● **Records**
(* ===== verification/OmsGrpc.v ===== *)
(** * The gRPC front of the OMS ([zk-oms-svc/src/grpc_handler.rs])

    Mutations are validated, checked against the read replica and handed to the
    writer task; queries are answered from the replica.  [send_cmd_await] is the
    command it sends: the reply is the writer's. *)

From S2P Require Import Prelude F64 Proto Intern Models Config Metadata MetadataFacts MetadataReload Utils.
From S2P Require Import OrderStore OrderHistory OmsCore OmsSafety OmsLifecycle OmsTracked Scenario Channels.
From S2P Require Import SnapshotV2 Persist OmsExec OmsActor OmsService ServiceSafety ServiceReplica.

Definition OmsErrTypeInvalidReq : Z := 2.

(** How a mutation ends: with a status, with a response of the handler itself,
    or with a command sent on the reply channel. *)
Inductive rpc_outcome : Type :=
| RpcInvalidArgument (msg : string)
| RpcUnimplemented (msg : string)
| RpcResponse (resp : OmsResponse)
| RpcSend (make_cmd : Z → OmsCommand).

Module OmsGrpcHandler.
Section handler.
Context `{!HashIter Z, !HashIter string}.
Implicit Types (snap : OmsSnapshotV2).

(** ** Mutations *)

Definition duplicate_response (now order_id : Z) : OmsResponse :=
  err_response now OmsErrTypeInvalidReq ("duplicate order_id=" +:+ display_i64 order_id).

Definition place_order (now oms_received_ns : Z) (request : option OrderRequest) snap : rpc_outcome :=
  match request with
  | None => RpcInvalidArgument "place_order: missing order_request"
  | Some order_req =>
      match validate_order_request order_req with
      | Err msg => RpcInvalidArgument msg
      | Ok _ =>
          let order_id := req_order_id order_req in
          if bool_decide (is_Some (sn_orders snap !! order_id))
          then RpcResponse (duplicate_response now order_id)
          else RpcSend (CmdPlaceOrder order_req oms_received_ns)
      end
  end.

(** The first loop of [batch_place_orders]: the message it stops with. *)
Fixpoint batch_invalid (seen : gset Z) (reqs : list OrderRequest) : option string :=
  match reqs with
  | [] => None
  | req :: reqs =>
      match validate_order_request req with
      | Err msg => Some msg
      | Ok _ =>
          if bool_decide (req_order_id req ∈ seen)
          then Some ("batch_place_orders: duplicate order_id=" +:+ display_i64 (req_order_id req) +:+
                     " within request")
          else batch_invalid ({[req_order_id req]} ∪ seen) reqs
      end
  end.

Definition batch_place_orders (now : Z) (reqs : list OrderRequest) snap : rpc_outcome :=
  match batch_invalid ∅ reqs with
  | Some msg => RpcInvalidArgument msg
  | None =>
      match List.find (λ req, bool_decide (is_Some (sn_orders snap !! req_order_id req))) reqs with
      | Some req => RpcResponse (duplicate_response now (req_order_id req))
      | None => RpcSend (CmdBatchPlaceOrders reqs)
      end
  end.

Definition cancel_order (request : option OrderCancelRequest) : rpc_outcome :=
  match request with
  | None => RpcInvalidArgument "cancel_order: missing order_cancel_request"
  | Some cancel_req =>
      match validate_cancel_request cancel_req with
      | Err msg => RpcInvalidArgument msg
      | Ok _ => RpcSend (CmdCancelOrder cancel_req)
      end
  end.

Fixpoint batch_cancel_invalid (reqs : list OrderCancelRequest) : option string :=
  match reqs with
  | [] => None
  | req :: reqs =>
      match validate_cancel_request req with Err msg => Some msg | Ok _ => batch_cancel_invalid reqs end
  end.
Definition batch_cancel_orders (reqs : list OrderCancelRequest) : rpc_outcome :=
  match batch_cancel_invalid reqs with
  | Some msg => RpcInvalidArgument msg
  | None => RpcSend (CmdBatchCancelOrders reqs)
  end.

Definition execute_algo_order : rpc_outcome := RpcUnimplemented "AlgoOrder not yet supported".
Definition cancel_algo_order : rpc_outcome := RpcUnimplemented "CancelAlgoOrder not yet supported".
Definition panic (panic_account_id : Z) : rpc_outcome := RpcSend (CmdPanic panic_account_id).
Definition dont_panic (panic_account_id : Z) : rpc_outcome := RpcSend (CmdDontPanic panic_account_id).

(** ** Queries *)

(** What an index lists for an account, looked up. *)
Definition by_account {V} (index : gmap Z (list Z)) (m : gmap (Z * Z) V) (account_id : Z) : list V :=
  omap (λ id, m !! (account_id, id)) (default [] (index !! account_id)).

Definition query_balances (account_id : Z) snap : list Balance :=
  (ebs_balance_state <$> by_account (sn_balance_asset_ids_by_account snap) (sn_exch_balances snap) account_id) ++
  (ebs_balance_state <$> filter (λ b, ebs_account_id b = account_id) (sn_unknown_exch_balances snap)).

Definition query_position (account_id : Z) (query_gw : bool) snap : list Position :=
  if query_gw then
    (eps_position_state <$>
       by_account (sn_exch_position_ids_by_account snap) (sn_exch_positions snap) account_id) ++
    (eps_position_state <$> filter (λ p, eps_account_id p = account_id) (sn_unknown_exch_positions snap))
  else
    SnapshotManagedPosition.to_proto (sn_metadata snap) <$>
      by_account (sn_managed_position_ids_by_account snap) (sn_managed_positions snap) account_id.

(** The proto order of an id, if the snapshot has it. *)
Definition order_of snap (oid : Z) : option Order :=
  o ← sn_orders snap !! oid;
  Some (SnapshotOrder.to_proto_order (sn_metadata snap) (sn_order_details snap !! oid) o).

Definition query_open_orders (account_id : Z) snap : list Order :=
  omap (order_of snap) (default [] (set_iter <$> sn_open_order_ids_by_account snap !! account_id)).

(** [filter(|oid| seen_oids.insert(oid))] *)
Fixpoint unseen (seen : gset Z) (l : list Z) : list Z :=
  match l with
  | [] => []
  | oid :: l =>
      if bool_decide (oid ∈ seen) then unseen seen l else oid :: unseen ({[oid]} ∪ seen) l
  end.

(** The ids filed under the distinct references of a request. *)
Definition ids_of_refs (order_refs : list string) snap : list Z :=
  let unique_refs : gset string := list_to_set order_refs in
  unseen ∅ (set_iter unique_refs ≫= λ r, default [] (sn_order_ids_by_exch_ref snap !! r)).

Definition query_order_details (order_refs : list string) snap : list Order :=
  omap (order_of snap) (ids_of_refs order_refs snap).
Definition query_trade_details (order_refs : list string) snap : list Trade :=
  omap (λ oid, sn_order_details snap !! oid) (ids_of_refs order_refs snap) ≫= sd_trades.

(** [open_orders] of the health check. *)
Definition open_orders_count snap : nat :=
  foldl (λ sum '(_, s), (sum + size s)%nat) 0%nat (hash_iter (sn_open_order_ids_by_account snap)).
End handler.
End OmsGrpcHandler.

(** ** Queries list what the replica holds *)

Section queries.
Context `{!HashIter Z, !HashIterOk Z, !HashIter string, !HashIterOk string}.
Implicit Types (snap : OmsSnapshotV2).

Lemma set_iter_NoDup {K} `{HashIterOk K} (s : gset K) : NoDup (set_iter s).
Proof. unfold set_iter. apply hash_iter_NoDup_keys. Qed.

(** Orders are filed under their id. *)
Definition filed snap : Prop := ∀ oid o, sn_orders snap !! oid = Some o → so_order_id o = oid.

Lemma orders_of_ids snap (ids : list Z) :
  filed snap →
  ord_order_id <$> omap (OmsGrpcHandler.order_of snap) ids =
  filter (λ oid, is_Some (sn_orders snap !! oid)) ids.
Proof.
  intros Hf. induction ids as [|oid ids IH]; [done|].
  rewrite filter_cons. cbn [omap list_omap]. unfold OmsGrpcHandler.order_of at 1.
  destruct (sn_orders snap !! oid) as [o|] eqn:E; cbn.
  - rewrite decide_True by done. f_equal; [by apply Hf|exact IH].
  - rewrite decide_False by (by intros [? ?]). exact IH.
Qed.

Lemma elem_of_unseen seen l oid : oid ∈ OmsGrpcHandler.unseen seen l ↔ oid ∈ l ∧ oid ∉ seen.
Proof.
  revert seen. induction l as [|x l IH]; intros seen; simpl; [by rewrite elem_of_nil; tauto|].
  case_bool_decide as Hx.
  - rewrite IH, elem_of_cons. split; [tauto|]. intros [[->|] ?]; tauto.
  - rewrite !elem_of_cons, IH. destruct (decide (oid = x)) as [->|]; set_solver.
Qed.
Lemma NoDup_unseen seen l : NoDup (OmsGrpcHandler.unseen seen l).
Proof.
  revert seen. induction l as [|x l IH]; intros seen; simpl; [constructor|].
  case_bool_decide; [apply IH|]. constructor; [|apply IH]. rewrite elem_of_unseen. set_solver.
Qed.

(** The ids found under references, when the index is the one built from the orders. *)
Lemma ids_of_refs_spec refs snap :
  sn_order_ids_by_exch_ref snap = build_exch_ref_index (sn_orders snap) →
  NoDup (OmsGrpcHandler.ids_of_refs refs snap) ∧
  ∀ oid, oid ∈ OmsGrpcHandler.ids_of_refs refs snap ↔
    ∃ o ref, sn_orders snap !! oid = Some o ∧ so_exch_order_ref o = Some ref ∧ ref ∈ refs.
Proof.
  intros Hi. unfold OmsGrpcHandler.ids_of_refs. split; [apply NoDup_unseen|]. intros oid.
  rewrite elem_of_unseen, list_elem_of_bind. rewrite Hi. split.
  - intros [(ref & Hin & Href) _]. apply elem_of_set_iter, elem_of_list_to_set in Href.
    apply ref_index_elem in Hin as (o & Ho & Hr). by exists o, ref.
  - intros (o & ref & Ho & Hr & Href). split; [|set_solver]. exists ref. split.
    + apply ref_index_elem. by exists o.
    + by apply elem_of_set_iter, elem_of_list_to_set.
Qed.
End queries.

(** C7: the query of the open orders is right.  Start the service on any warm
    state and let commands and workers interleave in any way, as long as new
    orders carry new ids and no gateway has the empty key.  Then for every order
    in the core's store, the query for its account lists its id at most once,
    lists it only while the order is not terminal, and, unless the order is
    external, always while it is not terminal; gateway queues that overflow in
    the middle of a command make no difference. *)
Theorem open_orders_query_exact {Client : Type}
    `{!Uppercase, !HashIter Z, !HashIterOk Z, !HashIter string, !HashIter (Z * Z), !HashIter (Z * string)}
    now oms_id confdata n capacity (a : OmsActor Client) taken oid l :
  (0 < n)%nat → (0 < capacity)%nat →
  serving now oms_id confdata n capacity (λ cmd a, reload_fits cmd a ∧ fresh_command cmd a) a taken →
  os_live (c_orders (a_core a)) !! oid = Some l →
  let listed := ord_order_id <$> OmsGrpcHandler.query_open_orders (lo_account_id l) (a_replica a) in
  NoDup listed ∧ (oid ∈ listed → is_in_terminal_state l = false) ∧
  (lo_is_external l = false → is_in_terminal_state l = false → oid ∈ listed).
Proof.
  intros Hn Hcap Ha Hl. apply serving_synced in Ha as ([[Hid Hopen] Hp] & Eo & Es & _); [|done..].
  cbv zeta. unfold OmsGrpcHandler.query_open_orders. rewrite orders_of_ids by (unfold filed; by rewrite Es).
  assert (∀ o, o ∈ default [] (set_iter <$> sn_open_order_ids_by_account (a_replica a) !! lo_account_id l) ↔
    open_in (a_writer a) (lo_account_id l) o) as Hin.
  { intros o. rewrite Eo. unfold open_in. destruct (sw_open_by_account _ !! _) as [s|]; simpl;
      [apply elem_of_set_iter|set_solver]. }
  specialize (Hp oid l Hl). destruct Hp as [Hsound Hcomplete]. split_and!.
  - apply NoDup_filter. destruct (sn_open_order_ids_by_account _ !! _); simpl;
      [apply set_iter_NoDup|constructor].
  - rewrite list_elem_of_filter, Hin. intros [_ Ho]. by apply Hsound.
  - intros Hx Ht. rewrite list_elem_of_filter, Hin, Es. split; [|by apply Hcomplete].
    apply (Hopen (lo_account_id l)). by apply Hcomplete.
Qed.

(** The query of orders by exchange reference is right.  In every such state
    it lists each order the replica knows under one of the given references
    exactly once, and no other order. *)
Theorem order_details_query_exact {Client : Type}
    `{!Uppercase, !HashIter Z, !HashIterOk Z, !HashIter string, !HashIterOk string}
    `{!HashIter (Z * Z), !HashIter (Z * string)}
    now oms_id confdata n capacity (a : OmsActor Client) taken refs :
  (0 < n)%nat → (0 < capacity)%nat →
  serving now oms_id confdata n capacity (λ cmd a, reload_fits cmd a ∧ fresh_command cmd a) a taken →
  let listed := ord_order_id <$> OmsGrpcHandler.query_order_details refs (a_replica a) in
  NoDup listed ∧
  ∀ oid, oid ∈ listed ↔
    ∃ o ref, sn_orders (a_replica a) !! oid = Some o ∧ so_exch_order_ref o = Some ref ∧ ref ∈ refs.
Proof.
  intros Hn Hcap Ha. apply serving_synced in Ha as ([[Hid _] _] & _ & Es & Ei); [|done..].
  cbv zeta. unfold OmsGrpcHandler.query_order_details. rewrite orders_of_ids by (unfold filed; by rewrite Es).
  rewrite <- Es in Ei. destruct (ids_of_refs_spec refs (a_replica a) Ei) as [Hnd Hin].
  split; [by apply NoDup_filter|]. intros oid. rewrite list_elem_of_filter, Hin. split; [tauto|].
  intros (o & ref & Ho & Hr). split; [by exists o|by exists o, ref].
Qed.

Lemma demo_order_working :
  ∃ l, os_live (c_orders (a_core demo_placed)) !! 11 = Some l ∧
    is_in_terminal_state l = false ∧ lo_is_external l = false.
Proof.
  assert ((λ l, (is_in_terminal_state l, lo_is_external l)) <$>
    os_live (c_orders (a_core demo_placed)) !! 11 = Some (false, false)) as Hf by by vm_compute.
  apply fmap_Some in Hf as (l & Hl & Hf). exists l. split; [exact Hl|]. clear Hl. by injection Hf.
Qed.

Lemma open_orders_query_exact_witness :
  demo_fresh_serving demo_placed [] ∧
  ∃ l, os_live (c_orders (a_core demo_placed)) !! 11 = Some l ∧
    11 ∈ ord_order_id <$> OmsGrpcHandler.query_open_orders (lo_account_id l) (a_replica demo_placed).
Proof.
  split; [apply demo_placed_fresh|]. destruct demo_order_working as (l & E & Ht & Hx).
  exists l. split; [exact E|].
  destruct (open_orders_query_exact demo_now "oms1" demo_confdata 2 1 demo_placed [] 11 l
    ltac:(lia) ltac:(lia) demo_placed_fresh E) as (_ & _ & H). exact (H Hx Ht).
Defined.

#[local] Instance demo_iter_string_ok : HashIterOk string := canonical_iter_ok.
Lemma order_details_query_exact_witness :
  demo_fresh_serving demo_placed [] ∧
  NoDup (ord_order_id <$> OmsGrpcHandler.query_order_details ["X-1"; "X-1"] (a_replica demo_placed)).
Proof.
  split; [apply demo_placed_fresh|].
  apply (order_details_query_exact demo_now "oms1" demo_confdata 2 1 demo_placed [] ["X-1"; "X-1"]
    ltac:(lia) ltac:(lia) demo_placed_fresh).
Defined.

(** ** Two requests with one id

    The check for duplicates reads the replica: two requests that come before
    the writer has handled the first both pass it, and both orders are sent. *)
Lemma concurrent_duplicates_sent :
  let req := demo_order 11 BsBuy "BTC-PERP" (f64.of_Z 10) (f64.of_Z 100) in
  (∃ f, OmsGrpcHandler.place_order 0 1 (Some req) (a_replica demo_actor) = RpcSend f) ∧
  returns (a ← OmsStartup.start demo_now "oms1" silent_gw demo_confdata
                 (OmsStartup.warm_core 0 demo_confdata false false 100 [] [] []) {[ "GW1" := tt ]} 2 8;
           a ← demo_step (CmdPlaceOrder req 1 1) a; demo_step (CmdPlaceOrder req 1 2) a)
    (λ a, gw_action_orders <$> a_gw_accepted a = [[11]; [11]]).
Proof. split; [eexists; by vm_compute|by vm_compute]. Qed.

--

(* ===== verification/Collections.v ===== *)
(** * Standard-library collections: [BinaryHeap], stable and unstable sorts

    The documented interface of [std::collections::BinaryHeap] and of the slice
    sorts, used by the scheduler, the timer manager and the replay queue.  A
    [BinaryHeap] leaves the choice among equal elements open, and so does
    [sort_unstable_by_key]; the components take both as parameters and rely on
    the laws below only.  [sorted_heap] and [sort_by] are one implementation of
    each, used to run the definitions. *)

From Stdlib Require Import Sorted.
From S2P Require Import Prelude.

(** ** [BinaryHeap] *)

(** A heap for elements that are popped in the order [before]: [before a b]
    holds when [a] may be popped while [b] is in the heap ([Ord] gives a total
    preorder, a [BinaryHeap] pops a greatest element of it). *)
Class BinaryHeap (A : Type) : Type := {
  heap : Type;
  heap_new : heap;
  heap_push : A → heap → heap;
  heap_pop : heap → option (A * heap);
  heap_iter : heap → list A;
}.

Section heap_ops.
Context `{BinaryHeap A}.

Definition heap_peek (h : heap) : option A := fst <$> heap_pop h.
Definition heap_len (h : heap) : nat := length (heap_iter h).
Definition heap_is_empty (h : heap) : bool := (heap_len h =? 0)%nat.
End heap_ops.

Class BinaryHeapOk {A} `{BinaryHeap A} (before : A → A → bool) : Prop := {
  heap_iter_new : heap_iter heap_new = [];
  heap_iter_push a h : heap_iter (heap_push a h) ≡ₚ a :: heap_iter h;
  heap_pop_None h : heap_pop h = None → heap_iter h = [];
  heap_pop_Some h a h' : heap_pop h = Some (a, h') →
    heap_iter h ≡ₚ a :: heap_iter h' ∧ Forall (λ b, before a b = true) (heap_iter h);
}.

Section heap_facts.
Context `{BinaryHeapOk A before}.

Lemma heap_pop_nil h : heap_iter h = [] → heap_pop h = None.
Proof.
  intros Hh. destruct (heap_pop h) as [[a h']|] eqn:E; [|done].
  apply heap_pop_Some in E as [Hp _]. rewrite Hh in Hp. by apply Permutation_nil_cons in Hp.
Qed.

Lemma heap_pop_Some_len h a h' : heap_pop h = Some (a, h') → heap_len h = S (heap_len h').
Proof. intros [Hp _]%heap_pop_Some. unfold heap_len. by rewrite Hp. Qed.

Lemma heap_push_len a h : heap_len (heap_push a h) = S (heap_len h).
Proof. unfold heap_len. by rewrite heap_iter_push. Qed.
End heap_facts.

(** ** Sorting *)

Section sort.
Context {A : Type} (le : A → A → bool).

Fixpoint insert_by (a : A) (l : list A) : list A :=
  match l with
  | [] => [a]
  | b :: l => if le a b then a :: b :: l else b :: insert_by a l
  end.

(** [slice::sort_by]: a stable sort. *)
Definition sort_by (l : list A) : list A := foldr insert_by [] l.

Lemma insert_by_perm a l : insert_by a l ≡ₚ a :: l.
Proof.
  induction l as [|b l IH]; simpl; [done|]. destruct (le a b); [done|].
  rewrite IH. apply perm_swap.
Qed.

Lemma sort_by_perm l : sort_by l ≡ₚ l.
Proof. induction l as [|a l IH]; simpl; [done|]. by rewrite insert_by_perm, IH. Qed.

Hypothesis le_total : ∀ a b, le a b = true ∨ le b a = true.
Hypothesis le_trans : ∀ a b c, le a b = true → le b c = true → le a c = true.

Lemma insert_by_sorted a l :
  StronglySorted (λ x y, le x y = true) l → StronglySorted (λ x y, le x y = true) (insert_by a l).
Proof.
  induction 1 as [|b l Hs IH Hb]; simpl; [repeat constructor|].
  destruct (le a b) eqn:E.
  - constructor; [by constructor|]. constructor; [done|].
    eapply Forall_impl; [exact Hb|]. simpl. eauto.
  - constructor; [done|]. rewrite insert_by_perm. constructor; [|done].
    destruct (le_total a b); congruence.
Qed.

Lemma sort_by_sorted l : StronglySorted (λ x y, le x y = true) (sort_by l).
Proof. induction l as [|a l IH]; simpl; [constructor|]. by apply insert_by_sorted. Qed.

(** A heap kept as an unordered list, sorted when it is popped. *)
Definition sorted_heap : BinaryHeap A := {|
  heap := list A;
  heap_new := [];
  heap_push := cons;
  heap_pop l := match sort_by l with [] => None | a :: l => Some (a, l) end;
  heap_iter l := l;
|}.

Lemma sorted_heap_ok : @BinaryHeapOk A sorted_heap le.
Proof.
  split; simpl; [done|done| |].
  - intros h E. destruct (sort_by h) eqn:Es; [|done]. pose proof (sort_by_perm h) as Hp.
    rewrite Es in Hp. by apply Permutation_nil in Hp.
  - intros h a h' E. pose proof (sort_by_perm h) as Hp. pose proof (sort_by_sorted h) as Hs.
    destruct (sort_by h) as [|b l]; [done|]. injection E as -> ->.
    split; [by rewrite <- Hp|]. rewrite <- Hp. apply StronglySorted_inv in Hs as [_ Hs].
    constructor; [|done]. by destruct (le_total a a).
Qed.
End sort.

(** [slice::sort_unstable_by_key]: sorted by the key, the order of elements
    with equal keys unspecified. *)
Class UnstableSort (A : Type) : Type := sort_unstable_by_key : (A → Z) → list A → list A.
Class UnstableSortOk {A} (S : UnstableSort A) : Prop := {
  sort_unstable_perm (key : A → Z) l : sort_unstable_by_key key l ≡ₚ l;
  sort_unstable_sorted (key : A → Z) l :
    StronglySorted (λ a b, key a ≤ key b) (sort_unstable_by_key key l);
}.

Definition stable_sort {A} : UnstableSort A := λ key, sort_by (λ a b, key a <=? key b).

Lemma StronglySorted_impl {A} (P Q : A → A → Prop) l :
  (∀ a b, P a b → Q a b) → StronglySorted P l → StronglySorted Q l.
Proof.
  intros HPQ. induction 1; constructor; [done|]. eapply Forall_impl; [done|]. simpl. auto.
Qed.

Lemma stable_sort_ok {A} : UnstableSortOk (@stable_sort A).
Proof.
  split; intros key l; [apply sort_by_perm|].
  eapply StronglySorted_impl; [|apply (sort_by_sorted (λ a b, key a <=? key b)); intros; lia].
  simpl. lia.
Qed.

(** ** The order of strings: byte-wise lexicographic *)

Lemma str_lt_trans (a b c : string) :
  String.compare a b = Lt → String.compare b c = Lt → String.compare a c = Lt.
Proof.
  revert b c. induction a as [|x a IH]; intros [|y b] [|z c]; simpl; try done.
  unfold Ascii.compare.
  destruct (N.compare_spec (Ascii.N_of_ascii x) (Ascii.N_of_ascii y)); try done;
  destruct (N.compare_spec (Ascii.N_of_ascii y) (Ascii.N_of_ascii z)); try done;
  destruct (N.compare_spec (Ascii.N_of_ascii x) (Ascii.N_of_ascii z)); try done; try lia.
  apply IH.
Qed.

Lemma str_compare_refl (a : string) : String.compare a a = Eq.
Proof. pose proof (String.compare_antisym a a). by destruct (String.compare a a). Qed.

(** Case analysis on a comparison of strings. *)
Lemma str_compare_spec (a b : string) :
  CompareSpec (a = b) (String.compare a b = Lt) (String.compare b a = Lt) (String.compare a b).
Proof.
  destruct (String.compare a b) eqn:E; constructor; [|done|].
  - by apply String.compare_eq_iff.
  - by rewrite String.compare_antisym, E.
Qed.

● **Aim of the exercise**
Note every line in the material with "OrderCancelRequest" and copy it.

● **Task solution**
Definition cancel_order (request : option OrderCancelRequest) : rpc_outcome :=
Fixpoint batch_cancel_invalid (reqs : list OrderCancelRequest) : option string :=
Definition batch_cancel_orders (reqs : list OrderCancelRequest) : rpc_outcome :=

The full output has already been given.